(** * covid_project.data_cleaning: a shallow embedding of the cleaning pipelines

    The two pipelines of [src/covid_project/data_cleaning.py],
    [clean_covid_data] and [clean_policy_data], are pandas programs.  A
    DataFrame is modelled as a list of row records, each carrying its index
    label, because the source addresses rows by label ([df.drop(labels)],
    [df.loc[index, col] = v]).  Numeric cells that pandas holds as float64
    are modelled by exact rationals ([Q]); integer cells by [Z], the sums
    over an int64 column being int64 sums, which wrap around.  A nullable
    cell is an [option].  What the pipelines take from libraries is a
    parameter of theirs: [pd.to_datetime], [str.lower] and the tables of
    the [us] package.  Exceptions are values of [error]; the file system
    and the two remote data sets form an explicit [world] that the entry
    points thread through.  The text of a CSV file is not modelled: a file
    stands for the frame pandas reads from it. *)

From Stdlib Require Import ZArith QArith List String Ascii Bool Lia FinFun.
Import ListNotations.

Local Open Scope Z_scope.

(** ** Exceptions and results *)

Inductive error : Type :=
| AssertionError (mismatches : list string)
| ValueError
| KeyError
| TypeError
| AttributeError
| IOError.

Inductive result (A : Type) : Type :=
| Ok (a : A)
| Err (e : error).

Arguments Ok {A} a.
Arguments Err {A} e.

Definition bind {A B} (m : result A) (k : A -> result B) : result B :=
  match m with
  | Ok a => k a
  | Err e => Err e
  end.

Fixpoint mapM {A B} (f : A -> result B) (l : list A) : result (list B) :=
  match l with
  | [] => Ok []
  | x :: xs =>
      match f x with
      | Err e => Err e
      | Ok y =>
          match mapM f xs with
          | Err e => Err e
          | Ok ys => Ok (y :: ys)
          end
      end
  end.

(** ** Python strings *)

Module Str.

(** A text of ASCII characters only: every character is below 128. *)
Definition is_ascii (s : string) : bool :=
  forallb (fun c => Nat.ltb (nat_of_ascii c) 128) (list_ascii_of_string s).

(** [str.lower] on an ASCII text: the letters A to Z become a to z.
    Python lower-cases every cased character of Unicode, so the pipelines
    below take [str.lower] as a parameter; this function is what it does
    on ASCII texts, and the one the sample frames, whose cells are ASCII,
    are run with. *)
Definition lower_ascii (c : ascii) : ascii :=
  let n := nat_of_ascii c in
  if (Nat.leb 65 n && Nat.leb n 90)%bool then ascii_of_nat (n + 32) else c.

Fixpoint lower (s : string) : string :=
  match s with
  | EmptyString => EmptyString
  | String c s' => String (lower_ascii c) (lower s')
  end.

Fixpoint startswith (p s : string) : bool :=
  match p, s with
  | EmptyString, _ => true
  | String _ _, EmptyString => false
  | String a p', String b s' => Ascii.eqb a b && startswith p' s'
  end.

(** [needle in s], i.e. [Series.str.contains] for a pattern without
    regular-expression metacharacters. *)
Fixpoint contains (needle s : string) : bool :=
  startswith needle s ||
  match s with
  | EmptyString => false
  | String _ s' => contains needle s'
  end.

(** [s[n:]] *)
Fixpoint drop (n : nat) (s : string) : string :=
  match n, s with
  | O, _ => s
  | S _, EmptyString => EmptyString
  | S n', String _ s' => drop n' s'
  end.

Fixpoint rev_onto (s acc : string) : string :=
  match s with
  | EmptyString => acc
  | String c s' => rev_onto s' (String c acc)
  end.

Definition rev (s : string) : string := rev_onto s EmptyString.

(** [strip_prefix p s] is [Some t] when [s = p ++ t]. *)
Fixpoint strip_prefix (p s : string) : option string :=
  match p, s with
  | EmptyString, _ => Some s
  | String _ _, EmptyString => None
  | String a p', String b s' =>
      if Ascii.eqb a b then strip_prefix p' s' else None
  end.

Definition newline : ascii := ascii_of_nat 10.

(** [re.sub(pat + "$", "", s)] for a literal, non-empty [pat].  Python's
    [$] matches at the end of the string and also just before a newline
    that ends the string; at most one of the two positions can match. *)
Definition sub_at_end (pat s : string) : string :=
  let r := rev s in
  match strip_prefix (rev pat) r with
  | Some t => rev t
  | None =>
      match r with
      | String c r' =>
          if Ascii.eqb c newline then
            match strip_prefix (rev pat) r' with
            | Some t => rev (String newline t)
            | None => s
            end
          else s
      | EmptyString => s
      end
  end.

Definition mem (x : string) (l : list string) : bool :=
  existsb (String.eqb x) l.

(** [s] ends with [suf]. *)
Definition endswith (suf s : string) : Prop := exists p, s = (p ++ suf)%string.

(** The pattern [pat$] matches somewhere in [s]. *)
Definition matches_at_end (pat s : string) : Prop :=
  endswith pat s \/ endswith (pat ++ String newline "")%string s.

──────────────────────────────

TASK OBJECTIVE
All of the entries above need to be output again exactly.

SOLVED PROBLEM
(** * covid_project.data_cleaning: a shallow embedding of the cleaning pipelines

    The two pipelines of [src/covid_project/data_cleaning.py],
    [clean_covid_data] and [clean_policy_data], are pandas programs.  A
    DataFrame is modelled as a list of row records, each carrying its index
    label, because the source addresses rows by label ([df.drop(labels)],
    [df.loc[index, col] = v]).  Numeric cells that pandas holds as float64
    are modelled by exact rationals ([Q]); integer cells by [Z], the sums
    over an int64 column being int64 sums, which wrap around.  A nullable
    cell is an [option].  What the pipelines take from libraries is a
    parameter of theirs: [pd.to_datetime], [str.lower] and the tables of
    the [us] package.  Exceptions are values of [error]; the file system
    and the two remote data sets form an explicit [world] that the entry
    points thread through.  The text of a CSV file is not modelled: a file
    stands for the frame pandas reads from it. *)

From Stdlib Require Import ZArith QArith List String Ascii Bool Lia FinFun.
Import ListNotations.

Local Open Scope Z_scope.

(** ** Exceptions and results *)

Inductive error : Type :=
| AssertionError (mismatches : list string)
| ValueError
| KeyError
| TypeError
| AttributeError
| IOError.

Inductive result (A : Type) : Type :=
| Ok (a : A)
| Err (e : error).

Arguments Ok {A} a.
Arguments Err {A} e.

Definition bind {A B} (m : result A) (k : A -> result B) : result B :=
  match m with
  | Ok a => k a
  | Err e => Err e
  end.

Fixpoint mapM {A B} (f : A -> result B) (l : list A) : result (list B) :=
  match l with
  | [] => Ok []
  | x :: xs =>
      match f x with
      | Err e => Err e
      | Ok y =>
          match mapM f xs with
          | Err e => Err e
          | Ok ys => Ok (y :: ys)
          end
      end
  end.

(** ** Python strings *)

Module Str.

(** A text of ASCII characters only: every character is below 128. *)
Definition is_ascii (s : string) : bool :=
  forallb (fun c => Nat.ltb (nat_of_ascii c) 128) (list_ascii_of_string s).

(** [str.lower] on an ASCII text: the letters A to Z become a to z.
    Python lower-cases every cased character of Unicode, so the pipelines
    below take [str.lower] as a parameter; this function is what it does
    on ASCII texts, and the one the sample frames, whose cells are ASCII,
    are run with. *)
Definition lower_ascii (c : ascii) : ascii :=
  let n := nat_of_ascii c in
  if (Nat.leb 65 n && Nat.leb n 90)%bool then ascii_of_nat (n + 32) else c.

Fixpoint lower (s : string) : string :=
  match s with
  | EmptyString => EmptyString
  | String c s' => String (lower_ascii c) (lower s')
  end.

Fixpoint startswith (p s : string) : bool :=
  match p, s with
  | EmptyString, _ => true
  | String _ _, EmptyString => false
  | String a p', String b s' => Ascii.eqb a b && startswith p' s'
  end.

(** [needle in s], i.e. [Series.str.contains] for a pattern without
    regular-expression metacharacters. *)
Fixpoint contains (needle s : string) : bool :=
  startswith needle s ||
  match s with
  | EmptyString => false
  | String _ s' => contains needle s'
  end.

(** [s[n:]] *)
Fixpoint drop (n : nat) (s : string) : string :=
  match n, s with
  | O, _ => s
  | S _, EmptyString => EmptyString
  | S n', String _ s' => drop n' s'
  end.

Fixpoint rev_onto (s acc : string) : string :=
  match s with
  | EmptyString => acc
  | String c s' => rev_onto s' (String c acc)
  end.

Definition rev (s : string) : string := rev_onto s EmptyString.

(** [strip_prefix p s] is [Some t] when [s = p ++ t]. *)
Fixpoint strip_prefix (p s : string) : option string :=
  match p, s with
  | EmptyString, _ => Some s
  | String _ _, EmptyString => None
  | String a p', String b s' =>
      if Ascii.eqb a b then strip_prefix p' s' else None
  end.

Definition newline : ascii := ascii_of_nat 10.

(** [re.sub(pat + "$", "", s)] for a literal, non-empty [pat].  Python's
    [$] matches at the end of the string and also just before a newline
    that ends the string; at most one of the two positions can match. *)
Definition sub_at_end (pat s : string) : string :=
  let r := rev s in
  match strip_prefix (rev pat) r with
  | Some t => rev t
  | None =>
      match r with
      | String c r' =>
          if Ascii.eqb c newline then
            match strip_prefix (rev pat) r' with
            | Some t => rev (String newline t)
            | None => s
            end
          else s
      | EmptyString => s
      end
  end.

Definition mem (x : string) (l : list string) : bool :=
  existsb (String.eqb x) l.

(** [s] ends with [suf]. *)
Definition endswith (suf s : string) : Prop := exists p, s = (p ++ suf)%string.

(** The pattern [pat$] matches somewhere in [s]. *)
Definition matches_at_end (pat s : string) : Prop :=
  endswith pat s \/ endswith (pat ++ String newline "")%string s.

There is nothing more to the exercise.